Tuesday, March 11, 2014

Eff the critics

If you click around my blog, you'll notice that I had, in the past, attempted to write two other blogs, about book and film criticism, respectively. So yeah, I like to voice my opinion about stuff. But I have never, ever tried to write any critiques of tabletop games. You'd think in this blog, such reviews would be a natural fit. So why don't I?

The answer is simple, albeit controversial: I don't believe in reviews of tabletop games. I mean, I DO believe they exist, since I've seen and read them, of course; but I don't believe in any one person's ability to give a complete and fair review.

To explain this, I'm going to go off on a little bit of a tangent here, so bear with me. You see, art, as it exists in literary and film formats, is static. Two people can watch the same movie and, all other things being equal, will have the same experience. They may differ as to how much they appreciate that experience, but it's the same experience. Videogames are similar in that way...Call of Duty is always Call of Duty, regardless of who you are, how you experience it, and what you expect from it. So all of these things can be fairly reviewed, based on the vision the creators had, and their attempts to actualize that vision. When a seasoned critic...not some random dude on the internet, but a pro, your Roger Eberts, your James Bernardinellis...reviews a film, they are essentially answering the question did this film/book/videogame do what it set out to do? Their entire review is a yes or no answer to that question, and how the critic came to that answer.

That question cannot be answered for tabletop games, however, because tabletop games are fully interactive, in a way videogames are not. The designer of a tabletop game, even a fairly rigid boardgame, can have no complete idea about how their game is going to be played once it's out in the wild. One can play a World of Darkness horror game as slapstick comedy without changing a single rule. The designer may have intended for their game to be horror, but the players are using it for comedy. And if it's working and the players are having fun with it, then the designer did not fail. His product is simply being used in an unintentional way.

Thus, tabletop games are not art. And if you accept my definition of a review as an answer to the question "did it work?", then a tabeltop game cannot be fairly reviewed, because the answer in the case of every tabletop game is "depends on the players." 

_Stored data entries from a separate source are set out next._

(* ===== verification/GameMonitorLaws.v ===== *)
(** * Laws of the game monitor

    The tracker holds the contiguous prefix of the indices it was given; no game
    discovered after the first is lost, however polls, failures and retries go;
    and what a restart does lose. *)

From S2P Require Import Prelude.
From S2P Require Import GameMonitor.

(** ** The tracker *)

Definition counted (t : SequenceTracker) (i : Z) : Prop := i <= end_ t \/ i ∈ st_pending t.

Record tracker_inv (t : SequenceTracker) : Prop := {
  ti_end : is_u64 (end_ t);
  ti_pending : forall i, i ∈ st_pending t -> end_ t < i <= u64_max;
}.

(** The index after the end is missing. *)
Definition tight (t : SequenceTracker) : Prop := ~ counted t (end_ t + 1).

Lemma advance_spec fuel t :
  tracker_inv t -> (size (st_pending t) < fuel)%nat ->
  let t' := advance fuel (wrap64 (end_ t + 1)) t in
  tracker_inv t' /\ tight t' /\ end_ t <= end_ t' /\ forall i, counted t' i <-> counted t i.
Proof.
  revert t. induction fuel as [|fuel IH]; intros t Hi Hf; cbn; [lia|].
  pose proof (ti_end _ Hi) as He. unfold is_u64 in He.
  case_bool_decide as Hin.
  - pose proof (ti_pending _ Hi _ Hin) as Hb.
    assert (Hw : wrap64 (end_ t + 1) = end_ t + 1).
    { destruct (decide (end_ t = u64_max)) as [E|]; [lia|]. apply wrap64_small. unfold is_u64. lia. }
    rewrite Hw in *. set (t1 := {| end_ := end_ t + 1; st_pending := st_pending t ∖ {[end_ t + 1]} |}).
    assert (Hi1 : tracker_inv t1).
    { split; cbn; [unfold is_u64; lia|]. intros i [Hp Hne]%elem_of_difference.
      rewrite elem_of_singleton in Hne. pose proof (ti_pending _ Hi _ Hp). lia. }
    assert (Hs : (size (st_pending t1) < fuel)%nat).
    { cbn. rewrite size_difference, size_singleton by set_solver.
      assert (size (st_pending t) <> 0%nat) by (apply size_non_empty_iff; set_solver). lia. }
    change (end_ t + 1 + 1) with (end_ t1 + 1).
    destruct (IH t1 Hi1 Hs) as (H1 & H2 & H3 & H4). change (end_ t1) with (end_ t + 1) in H3 at 1. split_and!; [done|done|lia|].
    intros i. rewrite H4. unfold counted. cbn. rewrite elem_of_difference, elem_of_singleton.
    destruct (decide (i = end_ t + 1)) as [->|]; [split; intros _; [by right|left; lia]|].
    split; intros [?|?]; [left; lia|right; tauto|left; lia|right; tauto].
  - split_and!; [done| |lia|done]. intros [?|Hp]; [lia|]. apply Hin.
    rewrite wrap64_small; [done|]. pose proof (ti_pending _ Hi _ Hp). unfold is_u64. lia.
Qed.
Lemma accepted_settings_plan_witness :
  exists sel config ranges, validity_from [] = Ok (sel, config) /\ range_proof_interval config = 30 /\
    get_ranges_to_prove_by_blocks 100 [(0, 65); (65, 100)] (as_i64 (range_proof_interval config)) = Some ranges /\
    exists fuel ranges', forall fuel', (fuel <= fuel')%nat ->
      get_ranges_to_prove_by_blocks fuel' [(0, 65); (65, 100)] (as_i64 (range_proof_interval config)) = Some ranges'.
Proof.
  destruct (validity_from []) as [[sel config]|e|] eqn:Hs; [|by vm_compute in Hs..].
  assert (Hg : evm_gas_limit config = 0) by (vm_compute in Hs; by injection Hs as _ <-).
  assert (Hi : range_proof_interval config = 30) by (vm_compute in Hs; by injection Hs as _ <-).
  exists sel, config, [(0, 30); (30, 60); (60, 65); (65, 95)]. split_and!; [done|done|by rewrite Hi|].
  apply (accepted_settings_plan (H := sample_parsers) (H0 := sample_kms) _ _ _ _ _ sel config _ Hs Hg); rewrite Hi;
    [done|repeat constructor; cbn; unfold i64_max; lia].
Defined.

(** With the required variables alone the proposer runs with the book's defaults. *)
Example documented_defaults :
  (fun s => let c := proposer_config s in
     (fetch_interval s, ProposerService.max_concurrent_defense_tasks c, metrics_port s,
      ProposerService.fast_finality_proving_limit c, ProposerService.max_concurrent_range_proofs c,
      ProofWait.timeout (proof_provider s), ProofWait.agg_proof_mode (proof_provider s)))
    <$> proposer_from [] = Ok (30, 8, 9000, 1, 1, 14400, PlonkMode).
Proof. vm_compute. reflexivity. Qed.

(** A mode the validity proposer refuses is a Plonk proof for the fault-proof one. *)
Example unknown_mode :
  (fun s => ProofWait.agg_proof_mode (proof_provider s)) <$> proposer_from [("AGG_PROOF_MODE", "groth-16")]%string =
    Ok PlonkMode /\
  validity_from [("AGG_PROOF_MODE", "groth-16")]%string = Err "Invalid AGG_PROOF_MODE" /\
  validity_from [("AGG_PROOF_MODE", "compressed")]%string =
    Err "AGG_PROOF_MODE=compressed requires a build with the agglayer feature".
Proof. vm_compute. done. Qed.

(** Zero range proofs at a time, seventeen splits, no interval and no gas limit. *)
Example refused_settings :
  proposer_from [("MAX_CONCURRENT_RANGE_PROOFS", "0")]%string = Err "ParseIntError" /\
  (forall s, proposer_from [("RANGE_SPLIT_COUNT", "17")]%string <> Ok s) /\
  validity_from [("RANGE_PROOF_INTERVAL", "0")]%string =
    Err "At least one of GAS_LIMIT or RANGE_PROOF_INTERVAL must be non-zero".
Proof. split_and!; [by vm_compute|by intros s Hs; vm_compute in Hs|by vm_compute]. Qed.

(** A key management service comes before a signing service, and that before a key. *)
Example signer_precedence :
  let from vars := signer_from_env (H := sample_parsers) (H0 := sample_kms) (sample_env vars) in
  let key := [("PRIVATE_KEY", "k")]%string in
  let web3 := [("SIGNER_URL", "u"); ("SIGNER_ADDRESS", "a")]%string ++ key in
  let gcp := [("GOOGLE_PROJECT_ID", "p"); ("GOOGLE_LOCATION", "l"); ("GOOGLE_KEYRING", "r")]%string ++ web3 in
  from key = Ok (LocalSigner 107) /\ from web3 = Ok (Web3Signer 117 97) /\
  from (("HSM_KEY_NAME", "n")%string :: gcp) = Ok (CloudHsmSigner 1) /\ from gcp = Panic /\
  from [("SIGNER_URL", "u")]%string = Err "None of the required signer configurations are set in environment".
Proof. vm_compute. done. Qed.
Definition expected_of (range : Range) : Fetch Expected :=
  block_data ← get_l2_block_data_range range.1 range.2;
  starting_output_root ← get_l2_output_root range.1;
  output_root ← get_l2_output_root range.2;
  mret {| e_range := range; e_block_data := block_data; e_starting_output_root := starting_output_root;
          e_output_root := output_root |}.

Definition execution_stats (input : Z * Expected) : outcome Stats.ExecutionStats :=
  executed ← zkvm_execute input.1;
  _ ← validate_range_execution (public_values executed) (exit_code executed) (e_range input.2).2
        (e_starting_output_root input.2) (e_output_root input.2);
  Ok (Stats.new 0 (e_block_data input.2) (report executed) 0 0).

Definition execute_range (log_only : bool) (input : Z * Expected) : prog (list Line) unit :=
  stats ← done (execution_stats input);
  if log_only then mret tt else append_stats stats.

(** The executions in parallel: some of their actions in the order of the
    schedule, then what is left of them. *)
Definition execute_all (schedule : list nat) (log_only : bool) (inputs : list (Z * Expected)) (file : list Line)
    : list Line * outcome unit :=
  let '(file, threads) := interleave schedule (execute_range log_only <$> inputs) file in
  let '(file, results) := finish threads file in
  (file, join results).

Definition execute_blocks_and_write_stats_csv (l1_block_tag l1_confirmations : EnvVar) (schedule : list nat)
    (host_args : list SingleChainHost) (ranges : list Range) (l2_chain_id : Z) (cache_enabled log_only : bool)
    : prog World unit :=
  _ ← done (from_env_or_default l1_block_tag l1_confirmations);
  block_data ← lift (try_each ranges expected_of);
  _ ← (if log_only then mret tt else act (fun w => (with_report [] w, Ok tt)));
  stdins ← try_each (zip host_args ranges) (stdin_of l2_chain_id cache_enabled);
  act (fun w => let '(file, o) := execute_all schedule log_only (zip stdins block_data) (report_file w) in
                (with_report file w, o)).
Definition averages (s : Stats.ExecutionStats) : Prop :=
  average (Stats.total_instruction_count s) (Stats.nb_blocks s) (Stats.cycles_per_block s) /\
  average (Stats.total_instruction_count s) (Stats.nb_transactions s) (Stats.cycles_per_transaction s) /\
  average (Stats.nb_transactions s) (Stats.nb_blocks s) (Stats.transactions_per_block s) /\
  average (Stats.eth_gas_used s) (Stats.nb_blocks s) (Stats.gas_used_per_block s) /\
  average (Stats.eth_gas_used s) (Stats.nb_transactions s) (Stats.gas_used_per_transaction s).

(** The counters of the report, by the names they are tracked under. *)
Definition tracked : list ((Stats.ExecutionStats -> Z) * string) :=
  [(Stats.oracle_verify_instruction_count, "oracle-verify"); (Stats.derivation_instruction_count, "payload-derivation");
   (Stats.block_execution_instruction_count, "block-execution");
   (Stats.blob_verification_instruction_count, "blob-verification");
   (Stats.bn_pair_cycles, "precompile-bn-pair"); (Stats.bn_add_cycles, "precompile-bn-add");
   (Stats.bn_mul_cycles, "precompile-bn-mul"); (Stats.kzg_eval_cycles, "precompile-kzg-eval");
   (Stats.ec_recover_cycles, "precompile-ec-recover"); (Stats.p256_verify_cycles, "precompile-p256-verify")]%string.

(** The statistics of one execution over some blocks. *)
Definition states_of (blocks : list BlockInfo) (report : ExecutionReport) (s : Stats.ExecutionStats) : Prop :=
  Stats.nb_blocks s = Z.of_nat (length blocks) /\
  Stats.nb_transactions s = wrap64 (zsum (transaction_count <$> blocks)) /\
  Stats.eth_gas_used s = wrap64 (zsum (gas_used <$> blocks)) /\
  Stats.l1_fees s = zsum (total_l1_fees <$> blocks) mod 2 ^ 128 /\
  Stats.total_tx_fees s = zsum (total_tx_fees <$> blocks) mod 2 ^ 128 /\
  Stats.total_instruction_count s = ValidityTypes.total_instruction_count report /\
  Stats.total_sp1_gas s = default 0 (gas report) /\
  Forall (fun '(f, key) => f s = default 0 (cycle_tracker report key)) tracked /\ averages s.

(** The sums over several executions, field by field. *)
Definition summed : list (Stats.ExecutionStats -> Z) :=
  [Stats.total_instruction_count; Stats.total_sp1_gas; Stats.nb_blocks; Stats.nb_transactions; Stats.eth_gas_used] ++
  tracked.*1.
Definition totals_of (sts : list Stats.ExecutionStats) (s : Stats.ExecutionStats) : Prop :=
  Forall (fun f => f s = wrap64 (zsum (f <$> sts))) summed /\ averages s /\
  Stats.l1_fees s = 0 /\ Stats.total_tx_fees s = 0.

Lemma zsum_perm l l' : l ≡ₚ l' -> zsum l = zsum l'.
Proof. unfold zsum. induction 1; cbn; congruence || lia. Qed.

Lemma foldl_mod m l a : 0 < m -> foldl (fun acc x => (acc + x) mod m) (a mod m) l = (a + zsum l) mod m.
Proof.
  intros Hm. revert a. induction l as [|x l IH]; intros a; cbn [foldl]; [unfold zsum; cbn; by rewrite Z.add_0_r|].
  rewrite Z.add_mod_idemp_l by lia. rewrite IH. change (zsum (x :: l)) with (x + zsum l). f_equal. lia.
Qed.

Lemma sum_u64_zsum l : Stats.sum_u64 l = wrap64 (zsum l).
Proof. exact (foldl_mod (2 ^ 64) l 0 ltac:(lia)). Qed.
Lemma sum_u128_zsum l : sum_u128 l = zsum l mod 2 ^ 128.
Proof. exact (foldl_mod (2 ^ 128) l 0 ltac:(lia)). Qed.

Lemma safe_div_average a b : average a b (Stats.safe_div a b).
Proof. unfold average, Stats.safe_div. by destruct (Z.eqb_spec b 0). Qed.

Lemma new_states blocks report : blocks <> [] -> states_of blocks report (Stats.new 0 blocks report 0 0).
Proof.
  intros Hne. unfold Stats.new. pose proof (merge_sort_Permutation Stats.by_number blocks) as Hp.
  destruct (merge_sort Stats.by_number blocks) as [|first rest] eqn:Hm.
  { by apply Permutation_nil_l in Hp. }
  remember (first :: rest) as sorted eqn:Hsorted. clear Hsorted Hm.
  unfold states_of, averages. cbn -[Stats.sum_u64 sum_u128].
  assert (Hz : forall f, zsum (f <$> sorted) = zsum (f <$> blocks)) by (intros f; apply zsum_perm; by rewrite Hp).
  rewrite !sum_u64_zsum, !sum_u128_zsum, (Permutation_length Hp), !Hz.
  split_and!; try done; try apply safe_div_average. by repeat constructor.
Qed.

(** A field that is added up ends as the sum. *)
Lemma fold_field (f : Stats.ExecutionStats -> Z) sts a :
  (forall a st, f (Stats.accumulate a st).1.1 = wrap64 (f a.1.1 + f st)) -> is_u64 (f a.1.1) ->
  f (foldl Stats.accumulate a sts).1.1 = wrap64 (f a.1.1 + zsum (f <$> sts)).
Proof.
  intros Hf. revert a. induction sts as [|st sts IH]; intros a Ha; cbn [foldl fmap list_fmap].
  { unfold zsum. cbn. by rewrite Z.add_0_r, wrap64_small. }
  rewrite IH, Hf by (rewrite Hf; unfold wrap64, is_u64, u64_max;
    pose proof (Z.mod_pos_bound (f a.1.1 + f st) (2 ^ 64) ltac:(lia)); lia).
  change (zsum (f st :: (f <$> sts))) with (f st + zsum (f <$> sts)).
  unfold wrap64. rewrite Z.add_mod_idemp_l by done. f_equal. lia.
Qed.

Lemma fold_fees sts a :
  Stats.l1_fees (foldl Stats.accumulate a sts).1.1 = Stats.l1_fees a.1.1 /\
  Stats.total_tx_fees (foldl Stats.accumulate a sts).1.1 = Stats.total_tx_fees a.1.1.
Proof.
  revert a. induction sts as [|st sts IH]; intros a; cbn [foldl]; [done|].
  destruct (IH (Stats.accumulate a st)) as [-> ->]. by destruct a as [[s from] to].
Qed.
(* ===== verification/FetcherSetup.v ===== *)
(** * Starting the fetcher

    The constructors of [OPSuccinctDataFetcher] in [utils/host/src/fetcher.rs]:
    the URLs of the nodes, the calls it makes by JSON-RPC, and the
    configurations of the two chains, which it takes from a registry or a node
    and writes to files for the programs it starts.

    JSON, the registry and the accessors of a rollup configuration are
    parameters. A path is a list of code points; directories are not kept, only
    whether one can be made. *)

From S2P Require Import Prelude.
From S2P Require Import AggregationProgram.
From S2P Require Import Interleaving.
From S2P Require Import WitnessStore.
From S2P Require Import RangeProgram.
From S2P Require Import Fetcher.
From S2P Require Import Settings.
From S2P Require FetcherLaws.

(** ** The outside *)

Class Json := {
  Value : Type;
  json_get : string -> Value -> option Value;
  json_index : string -> Value -> Value;  (** [null] without such a field *)
  as_str : Value -> option (list Z);
  as_u64 : Value -> option Z;
  string_from_value : Value -> outcome (list Z);
  rollup_config_from_value : Value -> outcome CeloRollupConfig;
  rollup_config_to_json : CeloRollupConfig -> outcome (list Z);
  l1_config_to_json : Z -> outcome (list Z);
  from_reader : list Z -> outcome Value;
  parse_U64 : list Z -> option Z;
}.

(** celo-registry, and what the source reads of a rollup configuration. *)
Class Registry := {
  ROLLUP_CONFIGS : Z -> option CeloRollupConfig;
  L1_CONFIGS : Z -> option Z;
  l1_chain_id : CeloRollupConfig -> Z;
  l2_chain_id : CeloRollupConfig -> Z;
  chain_to_string : Z -> list Z;  (** [Display] of a [Chain]: its name, or its number without one *)
  block_time : CeloRollupConfig -> Z;
  l1_system_config_address : CeloRollupConfig -> Z;
  fjord_max_sequencer_drift : CeloRollupConfig -> Z;
  set_fjord_max_sequencer_drift : Z -> CeloRollupConfig -> CeloRollupConfig;
  is_holocene_active : CeloRollupConfig -> bool;  (** now *)
}.

(** What comes of writing a file: it is written, it cannot be opened, or it is
    cut short. *)
Inductive WriteResult := Written | NotOpened | Cut (bytes : nat).

(** An HTTP response: whether its status is a success, and its body. *)
Record HttpResponse `{Json} := { status_ok : bool; body : outcome Value }.

Record World `{Json} := {
  rpc : Rpc;
  post : Z -> string -> list (list Z) -> outcome HttpResponse;
  files : gmap (list Z) (option (list Z));  (** [None]: not readable *)
  can_create_dir : list Z -> bool;
  write_result : list Z -> WriteResult;
  warnings : list string;
}.

Section world.
Context `{Json}.

Definition with_rpc (n : Rpc) (w : World) : World :=
  {| rpc := n; post := post w; files := files w; can_create_dir := can_create_dir w;
     write_result := write_result w; warnings := warnings w |}.
Definition with_files (fs : gmap (list Z) (option (list Z))) (w : World) : World :=
  {| rpc := rpc w; post := post w; files := fs; can_create_dir := can_create_dir w;
     write_result := write_result w; warnings := warnings w |}.

Definition asks {A} (f : World -> outcome A) : prog World A := act (fun w => (w, f w)).
Definition warn (msg : string) : prog World unit :=
  act (fun w => ({| rpc := rpc w; post := post w; files := files w; can_create_dir := can_create_dir w;
                    write_result := write_result w; warnings := warnings w ++ [msg] |}, Ok tt)).

(** [Path::join] of a relative name. *)
Definition path_join (dir name : list Z) : list Z :=
  match last dir with
  | None => name
  | Some 47 => dir ++ name
  | Some _ => dir ++ 47 :: name
  end.

Definition create_dir_all (dir : list Z) : prog World unit :=
  asks (fun w => ensure (can_create_dir w dir) "create_dir_all").

(** [fs::write] *)
Definition write (path content : list Z) : prog World unit :=
  act (fun w =>
    match write_result w path with
    | Written => (with_files (<[path := Some content]> (files w)) w, Ok tt)
    | NotOpened => (w, Err "write")
    | Cut n => (with_files (<[path := Some (take n content)]> (files w)) w, Err "write")
    end).
End world.

(** ** Remote procedures *)

Record RPCConfig := { l1_rpc : Z; l1_beacon_rpc : option Z; l2_rpc : Z; l2_node_rpc : Z }.
Inductive RPCMode := RpcL1 | RpcL1Beacon | RpcL2 | RpcL2Node.

Definition get_rpc_url (c : RPCConfig) (rpc_mode : RPCMode) : outcome Z :=
  match rpc_mode with
  | RpcL1 => Ok (l1_rpc c)
  | RpcL2 => Ok (l2_rpc c)
  | RpcL1Beacon => with_context "L1 beacon RPC URL is not set" (l1_beacon_rpc c)
  | RpcL2Node => Ok (l2_node_rpc c)
  end.

Section rpcs.
Context `{Parsers} (var : string -> EnvVar).

(** [env::var(key).expect(..)] *)
Definition expect_var (key : string) : outcome (list Z) := unwrap (get var key).

Definition get_rpcs_from_env : outcome RPCConfig :=
  l1 ← expect_var "L1_RPC";
  l1_beacon ← (match trim <$> get var "L1_BEACON_RPC" with
               | None | Some [] => Ok None
               | Some s => Some <$> unwrap (parse_url s)
               end);
  l2 ← expect_var "L2_RPC";
  l2_node ← expect_var "L2_NODE_RPC";
  l1 ← unwrap (parse_url l1);
  l2 ← unwrap (parse_url l2);
  l2_node ← unwrap (parse_url l2_node);
  Ok {| l1_rpc := l1; l1_beacon_rpc := l1_beacon; l2_rpc := l2; l2_node_rpc := l2_node |}.
End rpcs.

Section calls.
Context `{Json}.

Definition fetch_rpc_data {T} (from_value : Value -> outcome T) (url : Z) (method : string)
    (params : list (list Z)) : prog World T :=
  response ← asks (fun w => post w url method params);
  response ← done (body response);
  match json_get "error" response with
  | Some _ => done (Err "Error calling method")
  | None => done (from_value (json_index "result" response))
  end.

Definition fetch_rpc_data_raw (url : Z) (method : string) (params : list (list Z)) : prog World Value :=
  response ← asks (fun w => post w url method params);
  _ ← done (ensure (status_ok response) "HTTP status");
  done (body response).

Definition fetch_rpc_data_with_mode {T} (from_value : Value -> outcome T) (c : RPCConfig) (rpc_mode : RPCMode)
    (method : string) (params : list (list Z)) : prog World T :=
  url ← done (get_rpc_url c rpc_mode);
  fetch_rpc_data from_value url method params.
End calls.

(** ** The constructors *)

(** [OPSuccinctDataFetcher], less its providers. *)
Record DataFetcher := {
  rpc_config : RPCConfig;
  rollup_config : option CeloRollupConfig;
  rollup_config_path : option (list Z);
  l1_config_path : option (list Z);
  l1_selection : L1BlockSelectionConfig;
}.
Lemma sample_serving : serving sample_header 100 sample_block (fun b => b) sample_rpc.
Proof. split; [apply sample_serves|by intros b block [= <-]|by intros b s [= <-]]. Qed.

Definition script_world (n : Rpc) : World := {|
  estimator := {| rpc := n; cache := ∅; writable := true; report_file := [] |}; calls := 0; requests := []; credentials := ∅;
  proof_dirs := true; range_proofs := ∅; agg_proofs := ∅; output_file := None |}.
Definition script_args (l1_head : option Z) : MultiAndAgg.Args := {|
  MultiAndAgg.start := Some 100; MultiAndAgg.end_ := Some 130; MultiAndAgg.l1_head := l1_head;
  MultiAndAgg.default_range := 5; MultiAndAgg.verify := false; MultiAndAgg.range_splits := RangeSplitCount.mk 2;
  MultiAndAgg.max_concurrent_splits := 2 |}.
Definition script_vars : list (string * string) :=
  [("L1_RPC", "http://l1"); ("PROPOSER_ADDRESS", "0xB1"); ("RANGE_PROOF_MODE", "compressed")]%string.

Notation sample_script schedule l1_head n :=
  (run (MultiAndAgg.main (sample_env script_vars) (Some 42220) default_selection schedule (Ok 1) (script_args l1_head))
     (script_world n)).

(** The second range is proved first. *)
Notation sample_turns := (replicate 40 (Turn 1) ++ Nodes sample_rpc :: replicate 40 (Turn 0)).

Lemma sample_script_ends : exists w', sample_script sample_turns (Some 1085) earlier_rpc = (w', Ok tt).
Proof. eexists. vm_compute. reflexivity. Qed.

Lemma earlier_serving : serving sample_header 100 sample_block (fun b => b) earlier_rpc.
Proof.
  split; [|by intros b block [= <-]|by intros b s [= <-]]. split; [| |done|apply sample_serves].
  - intros i Hi. unfold get_l1_header. rewrite (run_bind_still _ _ _ (Some (sample_block i))); [done|].
    rewrite run_call. change (l1_get_block earlier_rpc (Number i)) with (l1_get_block sample_rpc (Number i)).
    by destruct (sample_served i Hi) as [-> _].
  - intros i Hi. unfold get_l1_header. rewrite (run_bind_still _ _ _ (Some (sample_block i))); [done|].
    rewrite run_call. change (l1_get_block earlier_rpc (Hash (AggregationProgram.hash_slow (sample_header i)))) with
      (l1_get_block sample_rpc (Hash (1000 + i))).
    by destruct (sample_served i Hi) as [_ ->].
Qed.

Lemma multi_and_agg_claims_span_witness :
  exists w' prover range_requests proofs boots headers_bytes settings out,
    sample_script sample_turns (Some 1085) earlier_rpc = (w', Ok tt) /\
    requests w' = (ToNetwork prover <$> range_requests) ++
      [ToNetwork prover (request_of Aggregation (AggStdin proofs boots headers_bytes 1085 48) settings)] /\
    AggregationProgram.main {| boot_infos := boots; latest_l1_checkpoint_head := 1085; multi_block_vkey := range_vkey;
            AggregationProgram.prover_address := 48 |} headers_bytes = Ok out /\
    o_l1Head out = 1085 /\ o_l2PreRoot out = 1100 /\ o_l2PostRoot out = 1130 /\ o_l2BlockNumber out = 130.
Proof.
  destruct sample_script_ends as (w' & Hrun).
  destruct (multi_and_agg_claims_span (sample_env script_vars) (Some 42220) default_selection sample_header 100
    sample_block (fun b => b) 13 sample_turns (Ok 1) (script_args (Some 1085)) 100 130 85 (script_world earlier_rpc)
    w') as (config & prover & rs & proofs & boots & bytes & k & k' & id & proof & out & Hcfg & Hreq & _ & _ & _ & _ & _ & Hout).
  - exact sample_honest.
  - apply Forall_app; split; [apply Forall_replicate; exact I|]. apply Forall_cons; split; [|apply Forall_replicate; exact I].
    intros w _. exact sample_serving.
  - exact earlier_serving.
  - reflexivity.
  - cbn; lia.
  - unfold u64_max. lia.
  - reflexivity.
  - reflexivity.
  - cbn; lia.
  - unfold u64_max. lia.
  - unfold RangeSplitCount.valid, RangeSplitCount.MAX. cbn. lia.
  - exact Hrun.
  - assert (Haddr : MultiAndAgg.proposer_address config = 48)
      by (revert Hcfg; vm_compute; by intros [= <-]).
    cbv zeta in Hreq. rewrite Haddr in Hreq, Hout.
    exists w', prover, rs, proofs, boots, bytes, (MultiAndAgg.agg_proving_config config), out.
    split; [exact Hrun|]. split; [exact Hreq|exact Hout].
Defined.

(** The input the aggregation was asked for on: the last request. *)
Definition last_input (w : World) : option SP1Stdin :=
  match last (requests w) with Some (ToNetwork _ request) => Some (rq_stdin request) | _ => None end.

(** Left to find their L1 heads, a later range that is read while fewer L1 blocks
    are final has an earlier head than the range before it; the headers end
    there, and the aggregation program rejects the input that its proof is
    requested on. *)
Example late_head :
  match last_input (sample_script sample_turns None earlier_rpc).1 with
  | Some (AggStdin _ boots bytes h addr) =>
      l1Head <$> boots = [1078; 1070] /\ h = 1070 /\
      AggregationProgram.main {| boot_infos := boots; latest_l1_checkpoint_head := h; multi_block_vkey := range_vkey;
        AggregationProgram.prover_address := addr |} bytes = Panic
  | _ => False
  end.
Proof. vm_compute. done. Qed.

(** In the other order the heads ascend, and the claim is accepted. *)
Example ascending_heads :
  match last_input (sample_script [] None sample_rpc).1 with
  | Some (AggStdin _ boots bytes h addr) =>
      l1Head <$> boots = [1078; 1085] /\ h = 1085 /\
      exists out, AggregationProgram.main {| boot_infos := boots; latest_l1_checkpoint_head := h;
        multi_block_vkey := range_vkey; AggregationProgram.prover_address := addr |} bytes = Ok out
  | _ => False
  end.
Proof. vm_compute. split_and!; [done..|]. by eexists. Qed.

So, all that being said, I'm going to throw out a couple of caveats, then publish this and get flamed by the entire tabletop community (well I guess I'm being a little arrogant here, as I doubt even 1% of the entire tabletop community reads this). The caveats are as follows:

1. Tabletop reviews do have value. A review of a tabletop RPG/boardgame can serve as a very detailed, very informative evaluation of all the various aspects of that game. It can't answer the question "Will you like it?" because that, as explained before, depends on how you use it, but a review can make some specific statements about the quality of the artwork, the clarity of the rules, the production value, etc.

2. Reviews are a valid way to communicate your feelings on a game. One could argue that a review is just one dude's opinion. If you believe that, then nothing's different for tabletop reviews: it's still just one dude's opinion. The "your mileage may vary" caveat may be much bigger in a tabletop review than other kinds of reviews, but it's still, at the end of the day, your opinion. I can't stress this second caveat enough, because I do believe there is room for two definitions of reviews. So if you happen to believe that a review is indeed nothing more than one dude's opinion, we automatically agree to disagree. (And, incidentially, I apologize that you read an entire blog entry arguing with that definition).

3. Tabletop games aren't art. They're something more. Something better. Alot of people are probably going to be pissed about my denouncement of tabletop gaming as not art, but let's not get out of control here: "not art" doesn't mean "it sucks." It means just that: "not art." Sofas are awesome. But they are not art. A good set of power tools are awesome. But they are not art. A 50-inch LCD TV is awesome. But it aint' art. So it is with tabletop games. I love them more than any human being should ever love an inanimate object. But that doesn't make them art. For what it's worth, I think tabletop games are something better than art, because they foster creativity and interaction with others. Art can do that, too, but tabletop games are designed for it, whereas art, typically, is not.

And, one last caveat:

4. Who the hell am I? I am not Roger Ebert. I am not a game designer. I have not published anything significant, by any definition. Although I do have a Bachelors degree in Writing and am one semester away from a Masters degree in it, I have no specialized knowledge beyond that about what art is, or isn't. I am just one of those random dudes on the internet keeping a blog. So if you disagree with me, all that's fundamentally happened here is this: you don't feel the same way as Some Other Guy. So there's no need to hate. Right? RIGHT?

8 comments:

  1. You are my boy and everything but I think your definition of a review is pretty wrong here. Having defined a review the way you did, you are then able to support your conclusion that it is of limited use for TRPGs, this is called begging the question or at least a complex question fallacy since it depends on the answer to another question "what is a 'review'" being answered in a certain way. Saying a review or criticism centers around what the creator intended and how well they realized their vision ignores a good 80% of critical theory. There are many valid reviews that can be done of any piece of media, including tabletop RPGs, that don't involve trying to deduce what the author or authors "meant" and how well they succeeded.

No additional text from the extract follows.